Dorothy Anne Stowe (née Rabinowitz; December 22, 1920 - July 23, 2010) was an American-born Canadian social activist and environmentalist, best known for co-founding Greenpeace.

==Life and environmentalism==
Stowe was born in Providence, Rhode Island to a Jewish family. While a college student, she organized and served as the first president of a social workers local of the American Federation of State, County and Municipal Employees. Despite being called a communist by the governor, she won her workers a 33% wage increase.
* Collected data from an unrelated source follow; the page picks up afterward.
(** The entry of [final_disp] for a cluster is the display form of the
    cluster its merge edges lead to. *)
Lemma final_disp_value (U : unicode) (fuel : nat) (col : list cell)
    (cutoff : Q) (D M FD : dict str) (s : str) :
  city_plan U col cutoff = Ok (city_rows U col, D, M) ->
  city_final_disp fuel M D = Ok FD ->
  members (city_rows U col) s <> [] ->
  exists r d,
    root fuel M s = Ok r /\ dict_get M r = None
    /\ members (city_rows U col) r <> []
    /\ _choose_display_form U (members (city_rows U col) r) = Ok d
    /\ dict_get FD s = Some d.
Proof.
  intros Hp HFD Hs.
  destruct (city_plan_inv _ _ _ _ Hp) as (_ & Hk & Hd & _). simpl in Hk, Hd.
  apply cluster_key in Hs.
  assert (HsD : In s (keys D)) by (rewrite Hk; exact Hs).
  destruct (city_final_disp_get _ _ _ _ _ HFD HsD) as (r & d0 & Hr & _ & Hg).
  assert (Hrk : In r (keys (city_groups (city_rows U col)))).
  { apply (root_stays M _ (fun a b E => plan_edge_target U col cutoff _ a b Hp E)
             fuel s r Hs Hr). }
  assert (Hmr : members (city_rows U col) r <> []) by (apply cluster_key, Hrk).
  destruct (Hd r (members (city_rows U col) r)) as (d & Hcd & HDr).
  { rewrite city_groups_get. destruct (members (city_rows U col) r);
      [congruence | reflexivity]. }
  exists r, d. rewrite HDr in Hg. repeat split; auto.
  destruct (root_cases M fuel s) as [(r' & Hr' & Hn)|Ho]; congruence.
Qed.

Lemma clustered_row (U : unicode) (col : list cell) (m : dict str) (k : str)
    (fuel : nat) (cutoff : Q) :
  build_city_canon U fuel col cutoff = Ok m ->
  dict_get m k <> None ->
  exists r, In r (city_rows U col) /\ nonempty (basic r) = true /\ raw r = k.
Proof.
  intros Hm Hk.
  destruct (build_city_canon_spec _ _ _ _ _ Hm) as (D & M & FD & _ & _ & _ & Hno).
  destruct (existsb (fun r => nonempty (basic r) && str_eqb (raw r) k)
                    (city_rows U col)) eqn:E.
  - apply existsb_exists in E. destruct E as (r & Hr & E).
    apply andb_true_iff in E. destruct E as [E1 E2].
    apply str_eqb_eq in E2. eauto.
  - exfalso. apply Hk, Hno. intros r Hr Hne Hraw.
    assert (X : existsb (fun r => nonempty (basic r) && str_eqb (raw r) k)
                        (city_rows U col) = true).
    { apply existsb_exists. exists r. split; [exact Hr|].
      rewrite Hne, Hraw, str_eqb_refl. reflexivity. }
    congruence.
Qed.

Lemma mapping_value (U : unicode) (fuel : nat) (col : list cell) (cutoff : Q)
    (m : dict str) (k d : str) :
  build_city_canon U fuel col cutoff = Ok m ->
  dict_get m k = Some d ->
  exists M r,
    city_merge_edges U col cutoff = Ok M
    /\ root fuel M (signature_of U k) = Ok r
    /\ dict_get M r = None
    /\ members (city_rows U col) r <> []
    /\ _choose_display_form U (members (city_rows U col) r) = Ok d.
Proof.
  intros Hm Hk.
  destruct (clustered_row U col m k fuel cutoff Hm) as (r0 & Hr0 & Hne & Hraw);
    [congruence|].
  destruct (build_city_canon_spec _ _ _ _ _ Hm)
    as (D & M & FD & Hp & HFD & Hrows & _).
  destruct (Hrows r0 Hr0 Hne) as [Hg _]. rewrite Hraw, Hk in Hg.
  destruct (city_rows_fun U col r0 Hr0) as [Hb Hs].
  assert (Hsig : sig r0 = signature_of U k).
  { unfold signature_of. rewrite Hs, Hb, Hraw. reflexivity. }
  destruct (row_in_group _ _ Hr0 Hne) as [_ Hin].
  assert (Hmem : members (city_rows U col) (sig r0) <> []).
  { intros E. rewrite E in Hin. destruct Hin. }
  destruct (final_disp_value U fuel col cutoff D M FD (sig r0) Hp HFD Hmem)
    as (r & d' & Hr & HMr & Hmr & Hcd & HFDs).
  exists M, r. unfold city_merge_edges. rewrite Hp. simpl.
  rewrite <- Hsig. repeat split; auto. congruence.
Qed.

(** X13. Every value of the mapping [build_city_canon] returns is the
    display form of a cluster of the column: the cluster without outgoing
    merge edge that the merge edges lead to from the signature of the key.
    It is the most frequent value of that cluster, verbatim or
    title-cased. *)
Theorem canonical_names_are_display_forms (U : unicode) (fuel : nat)
    (col : list cell) (cutoff : Q) (m : dict str) (k d : str) :
  build_city_canon U fuel col cutoff = Ok m ->
  dict_get m k = Some d ->
  exists M r top,
    city_merge_edges U col cutoff = Ok M
    /\ root fuel M (signature_of U k) = Ok r
    /\ dict_get M r = None
    /\ In top (members (city_rows U col) r)
    /\ first_mode top (members (city_rows U col) r)
    /\ d = (if existsb is_AZ top then top else title U top).
Proof.
  intros Hm Hk.
  destruct (mapping_value U fuel col cutoff m k d Hm Hk)
    as (M & r & HM & Hr & Hn & Hne & Hd).
  destruct (choose_display_form_spec U _ Hne) as (top & Hmode & Hc).
  exists M, r, top. repeat split; auto.
  - destruct Hmode as (_ & l1 & l2 & E & _). rewrite E.
    apply in_or_app. right. left. reflexivity.
  - apply Hmode.
  - apply Hmode.
  - congruence.
Qed.

Lemma canonical_names_are_display_forms_witness :
  exists M r top,
    city_merge_edges latin1 stockholm_column default_cutoff = Ok M
    /\ root 3 M (signature_of latin1 (py "Stockholmm")) = Ok r
    /\ dict_get M r = None
    /\ In top (members (city_rows latin1 stockholm_column) r)
    /\ first_mode top (members (city_rows latin1 stockholm_column) r)
    /\ py "Stockholm" = (if existsb is_AZ top then top else title latin1 top).
Proof.
  assert (Hm : exists m, build_city_canon latin1 3 stockholm_column default_cutoff
                         = Ok m /\ dict_get m (py "Stockholmm")
                                   = Some (py "Stockholm")).
  { eexists. split; vm_compute; reflexivity. }
  destruct Hm as (m & Hm & Hk).
  exact (canonical_names_are_display_forms latin1 3 stockholm_column
           default_cutoff m (py "Stockholmm") (py "Stockholm") Hm Hk).
Defined.

(** X12. The keys of the mapping [build_city_canon] returns are exactly the
    trimmed values of the column whose basic form is not empty. *)
Theorem mapping_keys_are_clustered_values (U : unicode) (fuel : nat)
    (col : list cell) (cutoff : Q) (m : dict str) :
  build_city_canon U fuel col cutoff = Ok m ->
  forall k,
    In k (keys m) <->
    exists c, In c col /\ raw (city_row U c) = k
              /\ nonempty (basic (city_row U c)) = true.
Proof.
  intros Hm k. rewrite dict_get_keys. split.
  - intros Hk.
    destruct (clustered_row U col m k fuel cutoff Hm Hk) as (r & Hr & Hne & Hraw).
    apply in_map_iff in Hr. destruct Hr as (c & <- & Hc). eauto.
  - intros (c & Hc & <- & Hne).
    destruct (build_city_canon_spec _ _ _ _ _ Hm) as (D & M & FD & _ & _ & Hrows & _).
    apply (Hrows (city_row U c) (city_row_In U col c Hc) Hne).
Qed.

Lemma mapping_keys_are_clustered_values_witness :
  In (py "Paris") (keys [(py "Paris", py "Paris"); (py "paris", py "Paris");
                         (py "Lyon", py "Lyon")]) <->
  exists c, In c paris_column /\ raw (city_row latin1 c) = py "Paris"
            /\ nonempty (basic (city_row latin1 c)) = true.
Proof.
  apply (mapping_keys_are_clustered_values latin1 2 paris_column default_cutoff).
  vm_compute. reflexivity.
Defined.

(** X14. When the cluster of a value is merged into the cluster of another
    value (a merge edge leads from the signature of the first to that of the
    second), the mapping sends both values to the same canonical name. *)
Theorem merged_clusters_share_canonical (U : unicode) (fuel : nat)
    (col : list cell) (cutoff : Q) (m M : dict str) (ca cb : cell) :
  build_city_canon U fuel col cutoff = Ok m ->
  city_merge_edges U col cutoff = Ok M ->
  In ca col -> In cb col ->
  nonempty (basic (city_row U ca)) = true ->
  nonempty (basic (city_row U cb)) = true ->
  dict_get M (sig (city_row U ca)) = Some (sig (city_row U cb)) ->
  exists d, dict_get m (raw (city_row U ca)) = Some d
            /\ dict_get m (raw (city_row U cb)) = Some d.
Proof.
  intros Hm HM Ha Hb Hna Hnb Hedge.
  destruct (build_city_canon_spec _ _ _ _ _ Hm)
    as (D & M' & FD & Hp & HFD & Hrows & _).
  unfold city_merge_edges in HM. rewrite Hp in HM. simpl in HM.
  injection HM as <-.
  pose proof (city_row_In U col ca Ha) as Hra.
  pose proof (city_row_In U col cb Hb) as Hrb.
  destruct (Hrows _ Hra Hna) as [Hga _]. destruct (Hrows _ Hrb Hnb) as [Hgb _].
  assert (Hma : members (city_rows U col) (sig (city_row U ca)) <> []).
  { destruct (row_in_group _ _ Hra Hna) as [_ Hin].
    intros E. rewrite E in Hin. destruct Hin. }
  assert (Hmb : members (city_rows U col) (sig (city_row U cb)) <> []).
  { destruct (row_in_group _ _ Hrb Hnb) as [_ Hin].
    intros E. rewrite E in Hin. destruct Hin. }
  destruct (final_disp_value U fuel col cutoff D M' FD _ Hp HFD Hma)
    as (ra & da & Hroota & _ & _ & Hda & HFa).
  destruct (final_disp_value U fuel col cutoff D M' FD _ Hp HFD Hmb)
    as (rb & db & Hrootb & _ & _ & Hdb & HFb).
  assert (Hstep : root (S fuel) M' (sig (city_row U ca)) = Ok rb).
  { cbn [root]. rewrite Hedge. exact Hrootb. }
  pose proof (root_fuel_indep _ _ _ _ _ _ Hroota Hstep) as E. subst rb.
  exists da. rewrite Hga, Hgb, HFa, HFb. split; congruence.
Qed.

Lemma merged_clusters_share_canonical_witness :
  exists d,
    dict_get [ (py "stockholm", py "Stockholm");
               (py "Stockholm", py "Stockholm");
               (py "Stockholmm", py "Stockholm");
               (py "123", py "123"); (py "987", py "123") ]
             (raw (city_row latin1 (Text (py "Stockholmm")))) = Some d
    /\ dict_get [ (py "stockholm", py "Stockholm");
                  (py "Stockholm", py "Stockholm");
                  (py "Stockholmm", py "Stockholm");
                  (py "123", py "123"); (py "987", py "123") ]
                (raw (city_row latin1 (Text (py " Stockholm ")))) = Some d.
Proof.
  apply (merged_clusters_share_canonical latin1 3 stockholm_column
           default_cutoff _ [(py "stockholmm", py "stockholm")]);
    try (vm_compute; reflexivity); simpl; auto 8.
Defined.

(** ** clean_city *)

Lemma clean_city_unfold (U : unicode) (fuel : nat) (s : list cell) :
  clean_city U fuel s
  = (m <- build_city_canon U fuel s default_cutoff ;;
     Ok (map (fun c => if nonempty (city_text U c)
                       then Text (match dict_get m (city_text U c) with
                                  | Some d => d
                                  | None => city_text U c
                                  end)
                       else NA) s)).
Proof.
  unfold clean_city. destruct (build_city_canon U fuel s default_cutoff);
    simpl; [|reflexivity|reflexivity].
  f_equal. rewrite map_map. apply map_ext. intros c. unfold city_text.
  destruct (nonempty _); reflexivity.
Qed.

(** X15. [clean_city] never raises: it returns a column as long as its
    input, or root resolution does not come to an end. *)
Theorem clean_city_never_raises (U : unicode) (fuel : nat) (col : list cell) :
  (exists out, clean_city U fuel col = Ok out /\ length out = length col)
  \/ (clean_city U fuel col = OutOfFuel
      /\ root_unfinished U fuel col default_cutoff).
Proof.
  rewrite clean_city_unfold.
  destruct (build_city_canon_cases U fuel col default_cutoff eq_refl)
    as [[m Hm]|Hu].
  - left. rewrite Hm. simpl. eexists. split; [reflexivity|]. apply length_map.
  - right. split; [|exact Hu]. destruct Hu as [-> _]. reflexivity.
Qed.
In 1953, Stowe married Irving Strasmich. The couple became Quakers and changed their surname to Stowe in honor of Harriet Beecher Stowe, a pioneer abolitionist and noted author. The couple had two children, Robert (born 1955) and Barbara (born 1956). In 1961, the family moved to New Zealand to avoid supporting the American government's policies with their taxes. When France started its own nuclear tests in Polynesia, the Stowes relocated to Vancouver, British Columbia, Canada.

In 1968, with Jim and Mary Bohlen, the Stowes founded a group called the Don't Make a Wave Committee to protest announced U.S. nuclear bomb tests on Amchitka Island in Alaska. They chartered a fishing boat named Phyllis Cormack, renamed Greenpeace, to sail to the island. The boat was intercepted by the United States Coast Guard, but the resulting publicity helped bring about the cancellation of the tests. In 1972, Stowe and the other co-founders changed their group's name to Greenpeace. While not as publicly visible as some other members of Greenpeace, she worked hard as a behind-the-scenes organizer. In 2005, when Irish rock band U2 played a concert in Vancouver, they invited Stowe, and Bono dedicated the song "Original of the Species" to her.

Stowe died in Vancouver at UBC Hospital on July 23, 2010, at the age of 89. Her death came just weeks after the death of fellow Greenpeace co-founder Jim Bohlen. Stowe was predeceased by her husband Irving, who died of cancer in 1974.